OLAP Proposal for MySQL

2003-08-25 Thread Philip Stoev
Hi all,

Please tell me if any of this makes sense. Any pointers to relevant
projects/articles will be much appreciated.

Philip Stoev
http://www.stoev.org/pivot/manifest.htm

===

OLAP PROPOSAL FOR MYSQL

The goal is to create an OLAP engine coupled with a presentation layer that
will be easy enough for normal people to use, with no MDX experience
required. While it is probably a fact that Wal-Mart has 70 GB of data, this
does not mean that all people have such data sets, so the goal is reasonable
performance for reasonably-sized datasets. Most people do not join 30 tables
together either. Also, it is pre-supposed that Wal-Mart engage in
extra-complex calculations to determine business strategies, most people are
often content to know How much I sold yesterday.

I. OLAP ENGINE AND CACHING

The OLAP engine takes a standard SQL query with GROUP BY statements and
aggregate functions, executes it, and saves the entire resulting dataset in
the cache.
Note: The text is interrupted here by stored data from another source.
(** ** Mapping pages *)

Section Proofs.
Context {S : Type} `{HM : PageMem S} `{HO : !PageMemOk S}.
Implicit Types (s : S) (A : list blk).

(** States that agree on the held pages have the same tree. *)
Lemma walk_agree D s s' r A : domain D -> owns D s r A ->
  (forall q j, (q, 0%nat) ∈ A -> 0 <= j < 512 -> ent s' q j = ent s q j) ->
  forall rho, D rho -> walk s' r rho = walk s r rho.
Proof.
  intros HD Ho He rho. induction rho as [|j rho IH] using rev_ind; intros Hr; [done|].
  pose proof (d_prefix _ HD _ _ Hr). rewrite !walk_app, IH by done. destruct (walk s r rho) as [q|] eqn:Eq; [|done].
  cbn [walk]. unfold child. rewrite He; [done|by eapply ow_held|by eapply d_idx].
Qed.

Lemma owns_agree D s s' r A A' : domain D -> owns D s r A -> A ⊆ A' ->
  (forall q j, (q, 0%nat) ∈ A -> 0 <= j < 512 -> ent s' q j = ent s q j) -> owns D s' r A'.
Proof.
  intros HD Ho Hs He. pose proof (walk_agree D s s' r A HD Ho He) as Hw. split.
  - intros pi p Hpi E. rewrite Hw in E by done. apply Hs. by eapply ow_held.
  - intros pi rho p Hpi Hrho E1 E2. rewrite Hw in E1, E2 by done. by apply (ow_inj _ _ _ _ Ho pi rho p).
  - intros pi t i Hpi Hl E Hi Hp. rewrite Hw in E by done.
    assert (HtA : (t, 0%nat) ∈ A) by (by apply (ow_held _ _ _ _ Ho pi)).
    rewrite He in Hp |- * by done. by apply (ow_pd _ _ _ _ Ho).
Qed.

(** A new zeroed page. *)
Lemma new_page_ok s A p s1 : held s A -> palloc s 0 = (p, s1) -> p <> 0 ->
  let s2 := zero_page s1 p in
  held s2 ((p, 0%nat) :: A) /\ dmap s2 = dmap s /\ ((p, 0%nat) ∉ A) /\
  (forall j, 0 <= j < 512 -> ent s2 p j = 0) /\
  (forall q j, (q, 0%nat) ∈ A -> 0 <= j < 512 -> ent s2 q j = ent s q j) /\
  (forall b w, b ∈ A -> word_of (dmap s) b w -> ld s2 w = ld s w).
Proof.
  intros Hh E Hp s2. destruct (palloc_ok s A 0 p s1 Hh E) as (Hd & [[? _]|(_ & Hh1 & Hf)]); [done|].
  assert (Hin : (p, 0%nat) ∈ (p, 0%nat) :: A) by set_solver.
  destruct (zero_page_ok s1 _ p Hh1 Hin) as (H1 & H2 & H3 & H4).
  assert (Hn : (p, 0%nat) ∉ A) by (by apply (held_nodup _ _), list.NoDup_cons in Hh1 as [? _]).
  assert (Hfr : forall b w, b ∈ A -> word_of (dmap s) b w -> ld s2 w = ld s w).
  { intros b w Hb Hw. unfold s2. rewrite (H4 b); [by apply (Hf b)|set_solver|congruence|by rewrite Hd]. }
  split_and!; try done; [unfold s2; congruence|].
  intros q j Hq Hj. apply (ent_frame s _ A q); [done|done|unfold s2; congruence| |done]. intros w Hw. by apply (Hfr (q, 0%nat)).
Qed.

Lemma root_mask s r A : held s A -> owns user s r A -> Z.land r PTE_ADDR_MASK = r.
Proof.
  intros Hh Ho. assert (Hr : (r, 0%nat) ∈ A) by (by apply (ow_held _ _ _ _ Ho [])).
  destruct (held_page s A r Hh Hr) as (H1 & H2 & _). apply mask_page; [lia|done].
Qed.

Lemma lor_offset pa va : (PAGE_SIZE | pa) -> Z.lor pa (Z.land va (PAGE_SIZE - 1)) = pa + va mod PAGE_SIZE.
Proof.
  intros [q ->]. change (PAGE_SIZE - 1) with (2 ^ 12 - 1). rewrite land_mask_low by lia. change PAGE_SIZE with (2 ^ 12).
  symmetry. apply Z.add_nocarry_lor. apply Z.bits_inj'. intros n Hn. rewrite Z.land_spec, Z.bits_0.
  destruct (Z_lt_le_dec n 12); [by rewrite Z.mul_pow2_bits_low|by rewrite Z.mod_pow2_bits_high, andb_false_r].
Qed.

(** A translation by [amm_virt_to_kva] in terms of the tree. *)
Lemma kva_walk s A r va : held s A -> owns user s r A -> user_va va ->
  amm_virt_to_kva s r va =
  match walk s r (idx va) with Some pa => dmap s + pa + va mod PAGE_SIZE | None => 0 end.
Proof.
  intros Hh Ho Hv. rewrite virt_to_kva_walk, (root_mask s r A) by done.
  destruct (walk s r (idx va)) as [pa|] eqn:E; [|done].
  assert (Hpa : (pa, 0%nat) ∈ A) by (apply (ow_held _ _ _ _ Ho (idx va)); [by apply user_va_path|done]).
  destruct (held_page s A pa Hh Hpa) as (H1 & H2 & H3 & H4). rewrite lor_offset by done.
  unfold p2v. pose proof (Z.mod_pos_bound va PAGE_SIZE ltac:(done)). rewrite u64_small by lia. lia.
Qed.

(** Present translations are not null. *)
Lemma kva_present s A r va : held s A -> owns user s r A -> user_va va ->
  truthy (amm_virt_to_kva s r va) = bool_decide (is_Some (walk s r (idx va))).
Proof.
  intros Hh Ho Hv. rewrite (kva_walk s A) by done.
  destruct (walk s r (idx va)) as [pa|] eqn:E.
  - rewrite bool_decide_eq_true_2 by eauto.
    assert (Hpa : (pa, 0%nat) ∈ A) by (apply (ow_held _ _ _ _ Ho (idx va)); [by apply user_va_path|done]).
    destruct (held_page s A pa Hh Hpa) as (H1 & H2 & H3 & H4).
    pose proof (Z.mod_pos_bound va PAGE_SIZE ltac:(done)). unfold truthy. rewrite (proj2 (Z.eqb_neq _ _)) by lia. done.
  - rewrite bool_decide_eq_false_2; [done|]. intros [? ?]. done.
Qed.

(** [map_page] of a held page nothing maps yet, at a process address: the
    page tables stay a tree of distinct held pages, and afterwards
    [amm_virt_to_kva] translates exactly the addresses of that virtual page to
    the given physical page, every other process address as before; or, when
    the allocator has no page left for a table, no translation changes. *)
Theorem map_page_correct s A r va pa prot : held s A -> owns user s r A -> user_va va ->
  (pa, 0%nat) ∈ A -> (forall rho, user rho -> walk s r rho <> Some pa) ->
  let s' := map_page s r va pa prot in
  exists A', A ⊆ A' /\ held s' A' /\ owns user s' r A' /\
    ((forall va', user_va va' -> amm_virt_to_kva s' r va' =
        if va' / PAGE_SIZE =? va / PAGE_SIZE then dmap s + pa + va' mod PAGE_SIZE
        else amm_virt_to_kva s r va') \/
     (fst (palloc s' 0) = 0 /\ forall va', user_va va' -> amm_virt_to_kva s' r va' = amm_virt_to_kva s r va')).
Proof.
  intros Hh Ho Hv Hpa Hf s'. pose proof (root_mask s r A Hh Ho) as Hr.
  pose proof (map_page_ok user s r A va pa prot user_domain Hh) as Hm. rewrite Hr in Hm.
  destruct (Hm Ho (user_va_path va Hv) Hpa Hf) as (Hd & A' & Hs & Hh' & Ho' & _ & _ & Hcase).
  fold s' in Hd, Hh', Ho', Hcase. exists A'. split_and!; try done.
  destruct Hcase as [Hw|[Hoom Hw]]; [left|right; split; [done|]]; intros va' Hv';
    rewrite (kva_walk s' A'), Hw by (done || by apply user_va_path); rewrite Hd.
  - destruct (Z.eqb_spec (va' / PAGE_SIZE) (va / PAGE_SIZE)) as [E|E].
    + rewrite decide_True; [done|]. apply idx_inj; [destruct Hv'; lia|destruct Hv; lia|done].
    + rewrite decide_False; [by rewrite (kva_walk s A)|]. intros Ei. apply E.
      apply idx_inj in Ei; [done|destruct Hv'; lia|destruct Hv; lia].
  - by rewrite (kva_walk s A).
Qed.

(** ** Isolation *)

(** Work on the tree at [r] that concerns nobody else: of the blocks [A] it
    takes none into the tree, and it writes only to those in the tree. *)
Definition keeps_others (r : Z) s A s' : Prop :=
  (forall rho t, user rho -> walk s' r rho = Some t -> (t, 0%nat) ∈ A -> walk s r rho = Some t) /\
  (forall b w, b ∈ A -> (forall rho t, user rho -> walk s r rho = Some t -> b <> (t, 0%nat)) ->
     word_of (dmap s) b w -> ld s' w = ld s w).

Lemma keeps_refl r s A : keeps_others r s A s.
Proof. by split. Qed.

Lemma keeps_trans r s A s1 A1 s2 : A ⊆ A1 -> dmap s1 = dmap s ->
  keeps_others r s A s1 -> keeps_others r s1 A1 s2 -> keeps_others r s A s2.
Proof.
  intros HA Hd [a1 a2] [b1 b2]. split.
  - intros rho t Hr E Ht. apply a1; [done| |done]. apply b1; auto.
  - intros b w Hb Hn Hw. rewrite (b2 b); [by apply (a2 b)|by apply HA| |by rewrite Hd].
    intros rho t Hr E ->. by apply (Hn rho t Hr (a1 rho t Hr E Hb)).
Qed.

(** ** A fresh zeroed page mapped at [va] *)

Lemma map_new_page s A r va prot p s1 : held s A -> owns user s r A -> user_va va ->
  palloc s 0 = (p, s1) -> p <> 0 ->
  let s3 := map_page (zero_page s1 p) r va p prot in
  dmap s3 = dmap s /\ keeps_others r s A s3 /\ exists A', A ⊆ A' /\ held s3 A' /\ owns user s3 r A' /\
    (forall rho q, user rho -> length rho = 4%nat -> rho <> idx va -> walk s r rho = Some q ->
       forall j, 0 <= j < 512 -> ent s3 q j = ent s q j) /\
    (((forall rho, user rho -> length rho = 4%nat ->
         walk s3 r rho = if decide (rho = idx va) then Some p else walk s r rho) /\
      forall j, 0 <= j < 512 -> ent s3 p j = 0) \/
     (fst (palloc s3 0) = 0 /\ forall rho, user rho -> length rho = 4%nat -> walk s3 r rho = walk s r rho)).
Proof.
  intros Hh Ho Hv E Hp s3. destruct (new_page_ok s A p s1 Hh E Hp) as (Hh2 & Hd2 & Hn & Hz & He & Hf2).
  set (s2 := zero_page s1 p) in *. pose proof user_domain as HD.
  assert (Hsub : A ⊆ (p, 0%nat) :: A) by set_solver.
  pose proof (owns_agree user s s2 r A _ HD Ho Hsub He) as Ho2.
  pose proof (walk_agree user s s2 r A HD Ho He) as Hw2.
  assert (Hf : forall rho, user rho -> walk s2 r rho <> Some p).
  { intros rho Hr Ew. rewrite Hw2 in Ew by done. apply Hn. by eapply ow_held. }
  pose proof (root_mask s2 r _ Hh2 Ho2) as Hrm. pose proof (map_page_ok user s2 r _ va p prot HD Hh2) as Hm.
  rewrite Hrm in Hm. destruct (Hm Ho2 (user_va_path va Hv) ltac:(set_solver) Hf) as (Hd & A' & Hs & Hh' & Ho' & Hbk & Hfr & Hcase).
  fold s3 in Hd, Hh', Ho', Hbk, Hfr, Hcase.
  (* words of a page mapped at a leaf *)
  assert (Hleaf : forall rho q, user rho -> length rho = 4%nat -> walk s3 r rho = Some q -> (q, 0%nat) ∈ (p, 0%nat) :: A ->
    forall j, 0 <= j < 512 -> ent s3 q j = ent s2 q j).
  { intros rho q Hr Hl Eq Hq. apply (ent_frame s2 s3 _ q Hh2 Hq Hd). intros w Hw. apply (Hfr (q, 0%nat)); [done| |done].
    intros rho' t Hr' Hl' Et Eb. assert (q = t) as -> by congruence.
    assert (rho = rho') as -> by (by apply (ow_inj _ _ _ _ Ho' rho rho' t)). lia. }
  assert (Hback : forall rho t, user rho -> walk s3 r rho = Some t -> (t, 0%nat) ∈ A -> walk s r rho = Some t).
  { intros rho t Hr Et HtA. rewrite <- Hw2 by done. apply Hbk; [done|done|set_solver|]. intros ->. done. }
  split; [congruence|]. split.
  { split; [done|]. intros b w Hb Hnb Hw. rewrite (Hfr b); [by apply (Hf2 b)|set_solver| |by rewrite Hd2].
    intros rho t Hr _ Et ->. by apply (Hnb rho t Hr (Hback rho t Hr Et Hb)). }
  exists A'. split_and!; [set_solver|done|done| |].
  - intros rho q Hr Hl Hne Eq j Hj. assert (HqA : (q, 0%nat) ∈ A) by (by apply (ow_held _ _ _ _ Ho rho)).
    rewrite (Hleaf rho); [by apply He|done|done| |set_solver|done].
    destruct Hcase as [Hw|[_ Hw]]; rewrite Hw by done; [rewrite decide_False by done|]; by rewrite Hw2.
  - destruct Hcase as [Hw|[Hoom Hw]]; [left|right].
    + split.
      * intros rho Hr Hl. rewrite Hw by done. case_decide; [done|by apply Hw2].
      * intros j Hj. rewrite (Hleaf (idx va)); [by apply Hz|by apply user_va_path|done| |set_solver|done].
        rewrite Hw by (done || by apply user_va_path). by rewrite decide_True.
    + split; [done|]. intros rho Hr Hl. rewrite Hw by done. by apply Hw2.
Qed.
A cache index entry is then created, noting what the source
tables, the GROUP_BY columns, the aggregate functions and the WHERE
conditions that were used.

Upon execution of further queries, the OLAP engine checks the cache whether
there is a cached dataset that can be used to answer the query immediately.
This would include any of the following:

1. The query's GROUP BY columns are equal or a sub-set of the cached query.
So, a query like:
SELECT salesman, state, SUM(sales) FROM company.sales GROUP BY
salesman, state
provides the answer for
SELECT salesman, SUM(sales) FROM company.sales GROUP BY salesman

2. The query's WHERE clause is equal or more restrictive to the WHERE clause
of a cached query, and contains columns that were GROUP BY-ed.
A query like:
SELECT date, salesman, SUM(sales) FROM company.sales GROUP BY
date, salesman WHERE date  '2003-01-01'
provides the answer for:
SELECT date, salesman, SUM(sales) FROM company.sales GROUP BY
date, salesman WHERE date  '2003-01-01' AND date  '2003-06-01'
Obviously, a human will not write a query with such a WHERE statement,
however a graphical Pivot tool may be explicitly designed to create such a
query when drilling-down so that a cache hit is scored.

3. The query's source tables are equal or a sub-set of the cached query's
source tables.
So, the query:
SELECT salesman, gender, SUM(sales) FROM company.sales INNER JOIN salesman
USING (salesman_id) GROUP BY salesman, gender
or even something very complex with 10 joined tables, can be used to answer:
SELECT salesman, SUM(sales) FROM company.sales GROUP BY salesman
or even something even more complex with 5 joined tables

4. The query's aggregate functions are equal of a sub-set of the cached
query's. Certain aggregate functions may not be cached like COUNT(DISTINCT),
and others require special care (AVERAGE(value) must be translated to
SUM(value)/COUNT(value)).

The benefits of such a cache implementation is that is it data-independent.
You do not have to describe your data prior to executing your queries. It
also does not rely on creating your own cache structure and your own cache
index - a few tables can be used to hold the cache index and can be then
queried by SQL themselves to determine a hit.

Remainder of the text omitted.